Extracted data entries:

(** * Shallow embedding of the supereight2 mapping core.

    The C++ scalar types [field_t] (float) and [weight_t] are modelled by
    exact rationals [Q]; integer counters and scales are modelled by [Z].
    Heap-allocated arrays and octants are modelled by explicit stores
    (stdpp [gmap]) so that pointer aliasing in the code is kept. *)

From Stdlib Require Import QArith Qminmax Lqa ZArith Lia List.
From stdpp Require Import base gmap list list_tactics.
Import ListNotations.

(* ------------------------------------------------------------------ *)
(** ** Multi-resolution TSDF updater (src/unnamed/part_000) *)
(* ------------------------------------------------------------------ *)

Module Tsdf.
Open Scope Q_scope.

(** Modelled from the spec: [se::math::clamp] (its header is not under
    src/), clamping [x] to the interval [[lo, hi]]. *)
Definition clamp (x lo hi : Q) : Q := Qmax lo (Qmin x hi).

(** [Data<Field::TSDF, ...>]: the field value and its weight. *)
Record DataType := mkData { tsdf : Q; weight : Q }.

(** [PropDataType]: the per-voxel propagation deltas. *)
Record PropDataType := mkPropData { delta_tsdf : Q; delta_weight : Q }.

(** [BlockType::DataUnion] (coordinates and index omitted: [updateVoxel]
    neither reads nor writes them). *)
Record DataUnion := mkDataUnion { data : DataType; prop_data : PropDataType }.

(** [Updater::updateVoxel]; [max_weight] is
    [map_.getDataConfig().max_weight]. *)
Definition updateVoxel (max_weight : Q) (data_union : DataUnion)
    (sdf_value truncation_boundary : Q) : DataUnion :=
  if Qlt_le_dec (- truncation_boundary) sdf_value then
    let tsdf_value := Qmin 1 (sdf_value / truncation_boundary) in
    let d := data data_union in
    let t1 := (tsdf d * weight d + tsdf_value) / (weight d + 1) in
    let t2 := clamp t1 (-1) 1 in
    let w := Qmin (weight d + 1) max_weight in
    let p := prop_data data_union in
    mkDataUnion (mkData t2 w) (mkPropData (delta_tsdf p) (delta_weight p + 1))
  else data_union.

End Tsdf.

(* ------------------------------------------------------------------ *)
(** ** Occupancy voxel data and the ray-integrator kernel
       (src/unnamed/part_003) *)
(* ------------------------------------------------------------------ *)

Module Occ.
Open Scope Q_scope.

(** [data.field] of [Data<Field::Occupancy, ...>]. *)
Record OccField := mkField { occupancy : Q; weight : Q; observed : bool }.

(** [Data<Field::Occupancy, ...>] (colour and id payloads omitted). *)
Record OccData := mkOcc { field : OccField }.

(** The part of [config.field] read by the kernels. *)
Record FieldConfig := mkFieldConfig {
  log_odd_min : Q; log_odd_max : Q; max_weight : Q }.

Section Kernel.
(** [data.field.update(sample, max_weight)]: the field's own fusion rule,
    declared in a header that is not under src/. The kernel is modelled
    for every such rule. *)
Variable field_update : OccField -> Q -> Q -> OccField.

(** [ray_integrator::update_voxel]: returns the updated voxel and
    whether it was newly observed. *)
Definition update_voxel (data : OccData) (range_diff tau three_sigma : Q)
    (config : FieldConfig) : OccData * bool :=
  let lmin := log_odd_min config in
  let lmax := log_odd_max config in
  let sample_value :=
    if Qlt_le_dec range_diff (- three_sigma) then Some lmin
    else if Qlt_le_dec range_diff (tau / 2) then
      Some (Qmin (lmin - lmin / three_sigma * (range_diff + three_sigma)) lmax)
    else if Qlt_le_dec range_diff tau then
      Some (Qmin (- lmin * tau / (2 * three_sigma)) lmax)
    else None in
  match sample_value with
  | None => (data, false)
  | Some s =>
      let newly_observed := negb (observed (field data)) in
      (mkOcc (field_update (field data) s (max_weight config)), newly_observed)
  end.

End Kernel.
End Occ.

(* ------------------------------------------------------------------ *)
(** ** Multi-resolution occupancy block (src/unnamed/part_009) *)
(* ------------------------------------------------------------------ *)

Module OccBlock.
Import Occ.
Open Scope Z_scope.

(** Arrays allocated with [new DataType[n]], addressed by pointers. *)
Abbreviation Heap := (gmap nat (list OccData)).

(** [std::vector] element read [v[i]]; an index out of range is undefined
    behaviour, modelled as [None]. *)
Definition vget {A} (v : list A) (i : Z) : option A :=
  if i <? 0 then None else v !! Z.to_nat i.

(** [v[i] = x] on a [std::vector]. *)
Definition vset {A} (v : list A) (i : Z) (x : A) : option (list A) :=
  if (i <? 0) || (Z.of_nat (length v) <=? i) then None
  else Some (<[Z.to_nat i := x]> v).

(** [v.pop_back()]; undefined on an empty vector. *)
Definition pop_back {A} (v : list A) : option (list A) :=
  match v with [] => None | _ => Some (removelast v) end.

(** [delete[] p]: freeing a pointer that is not live is undefined. *)
Definition free (p : nat) (h : Heap) : option Heap :=
  match h !! p with Some _ => Some (delete p h) | None => None end.

(** [math::cu]. *)
Definition cu (x : Z) : Z := x * x * x.

(** [BlockMultiRes<Data<Field::Occupancy, ...>, BlockSize, DerivedT>]. *)
Record Block := mkBlock {
  coord : Z * Z * Z;
  heap : Heap;
  block_data_ : list nat;
  block_min_data_ : list nat;
  block_max_data_ : list nat;
  buffer_data_ : option nat;     (** [None] is [nullptr] *)
  curr_data_ : option nat;
  init_data_ : OccData;
  current_scale : Z;
  min_scale : Z;
  buffer_scale_ : Z;
  curr_integr_count_ : Z;
  curr_observed_count_ : Z;
  buffer_integr_count_ : Z;
  buffer_observed_count_ : Z }.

Task directions:
Give all the lines above again, exactly.

Exercise solution:
(** * Shallow embedding of the supereight2 mapping core.

    The C++ scalar types [field_t] (float) and [weight_t] are modelled by
    exact rationals [Q]; integer counters and scales are modelled by [Z].
    Heap-allocated arrays and octants are modelled by explicit stores
    (stdpp [gmap]) so that pointer aliasing in the code is kept. *)

From Stdlib Require Import QArith Qminmax Lqa ZArith Lia List.
From stdpp Require Import base gmap list list_tactics.
Import ListNotations.

(* ------------------------------------------------------------------ *)
(** ** Multi-resolution TSDF updater (src/unnamed/part_000) *)
(* ------------------------------------------------------------------ *)

Module Tsdf.
Open Scope Q_scope.

(** Modelled from the spec: [se::math::clamp] (its header is not under
    src/), clamping [x] to the interval [[lo, hi]]. *)
Definition clamp (x lo hi : Q) : Q := Qmax lo (Qmin x hi).

(** [Data<Field::TSDF, ...>]: the field value and its weight. *)
Record DataType := mkData { tsdf : Q; weight : Q }.

(** [PropDataType]: the per-voxel propagation deltas. *)
Record PropDataType := mkPropData { delta_tsdf : Q; delta_weight : Q }.

(** [BlockType::DataUnion] (coordinates and index omitted: [updateVoxel]
    neither reads nor writes them). *)
Record DataUnion := mkDataUnion { data : DataType; prop_data : PropDataType }.

(** [Updater::updateVoxel]; [max_weight] is
    [map_.getDataConfig().max_weight]. *)
Definition updateVoxel (max_weight : Q) (data_union : DataUnion)
    (sdf_value truncation_boundary : Q) : DataUnion :=
  if Qlt_le_dec (- truncation_boundary) sdf_value then
    let tsdf_value := Qmin 1 (sdf_value / truncation_boundary) in
    let d := data data_union in
    let t1 := (tsdf d * weight d + tsdf_value) / (weight d + 1) in
    let t2 := clamp t1 (-1) 1 in
    let w := Qmin (weight d + 1) max_weight in
    let p := prop_data data_union in
    mkDataUnion (mkData t2 w) (mkPropData (delta_tsdf p) (delta_weight p + 1))
  else data_union.

End Tsdf.

(* ------------------------------------------------------------------ *)
(** ** Occupancy voxel data and the ray-integrator kernel
       (src/unnamed/part_003) *)
(* ------------------------------------------------------------------ *)

Module Occ.
Open Scope Q_scope.

(** [data.field] of [Data<Field::Occupancy, ...>]. *)
Record OccField := mkField { occupancy : Q; weight : Q; observed : bool }.

(** [Data<Field::Occupancy, ...>] (colour and id payloads omitted). *)
Record OccData := mkOcc { field : OccField }.

(** The part of [config.field] read by the kernels. *)
Record FieldConfig := mkFieldConfig {
  log_odd_min : Q; log_odd_max : Q; max_weight : Q }.

Section Kernel.
(** [data.field.update(sample, max_weight)]: the field's own fusion rule,
    declared in a header that is not under src/. The kernel is modelled
    for every such rule. *)
Variable field_update : OccField -> Q -> Q -> OccField.

(** [ray_integrator::update_voxel]: returns the updated voxel and
    whether it was newly observed. *)
Definition update_voxel (data : OccData) (range_diff tau three_sigma : Q)
    (config : FieldConfig) : OccData * bool :=
  let lmin := log_odd_min config in
  let lmax := log_odd_max config in
  let sample_value :=
    if Qlt_le_dec range_diff (- three_sigma) then Some lmin
    else if Qlt_le_dec range_diff (tau / 2) then
      Some (Qmin (lmin - lmin / three_sigma * (range_diff + three_sigma)) lmax)
    else if Qlt_le_dec range_diff tau then
      Some (Qmin (- lmin * tau / (2 * three_sigma)) lmax)
    else None in
  match sample_value with
  | None => (data, false)
  | Some s =>
      let newly_observed := negb (observed (field data)) in
      (mkOcc (field_update (field data) s (max_weight config)), newly_observed)
  end.

End Kernel.
End Occ.

(* ------------------------------------------------------------------ *)
(** ** Multi-resolution occupancy block (src/unnamed/part_009) *)
(* ------------------------------------------------------------------ *)

Module OccBlock.
Import Occ.
Open Scope Z_scope.

(** Arrays allocated with [new DataType[n]], addressed by pointers. *)
Abbreviation Heap := (gmap nat (list OccData)).

(** [std::vector] element read [v[i]]; an index out of range is undefined
    behaviour, modelled as [None]. *)
Definition vget {A} (v : list A) (i : Z) : option A :=
  if i <? 0 then None else v !! Z.to_nat i.

(** [v[i] = x] on a [std::vector]. *)
Definition vset {A} (v : list A) (i : Z) (x : A) : option (list A) :=
  if (i <? 0) || (Z.of_nat (length v) <=? i) then None
  else Some (<[Z.to_nat i := x]> v).

(** [v.pop_back()]; undefined on an empty vector. *)
Definition pop_back {A} (v : list A) : option (list A) :=
  match v with [] => None | _ => Some (removelast v) end.

(** [delete[] p]: freeing a pointer that is not live is undefined. *)
Definition free (p : nat) (h : Heap) : option Heap :=
  match h !! p with Some _ => Some (delete p h) | None => None end.

(** [math::cu]. *)
Definition cu (x : Z) : Z := x * x * x.

(** [BlockMultiRes<Data<Field::Occupancy, ...>, BlockSize, DerivedT>]. *)
Record Block := mkBlock {
  coord : Z * Z * Z;
  heap : Heap;
  block_data_ : list nat;
  block_min_data_ : list nat;
  block_max_data_ : list nat;
  buffer_data_ : option nat;     (** [None] is [nullptr] *)
  curr_data_ : option nat;
  init_data_ : OccData;
  current_scale : Z;
  min_scale : Z;
  buffer_scale_ : Z;
  curr_integr_count_ : Z;
  curr_observed_count_ : Z;
  buffer_integr_count_ : Z;
  buffer_observed_count_ : Z }.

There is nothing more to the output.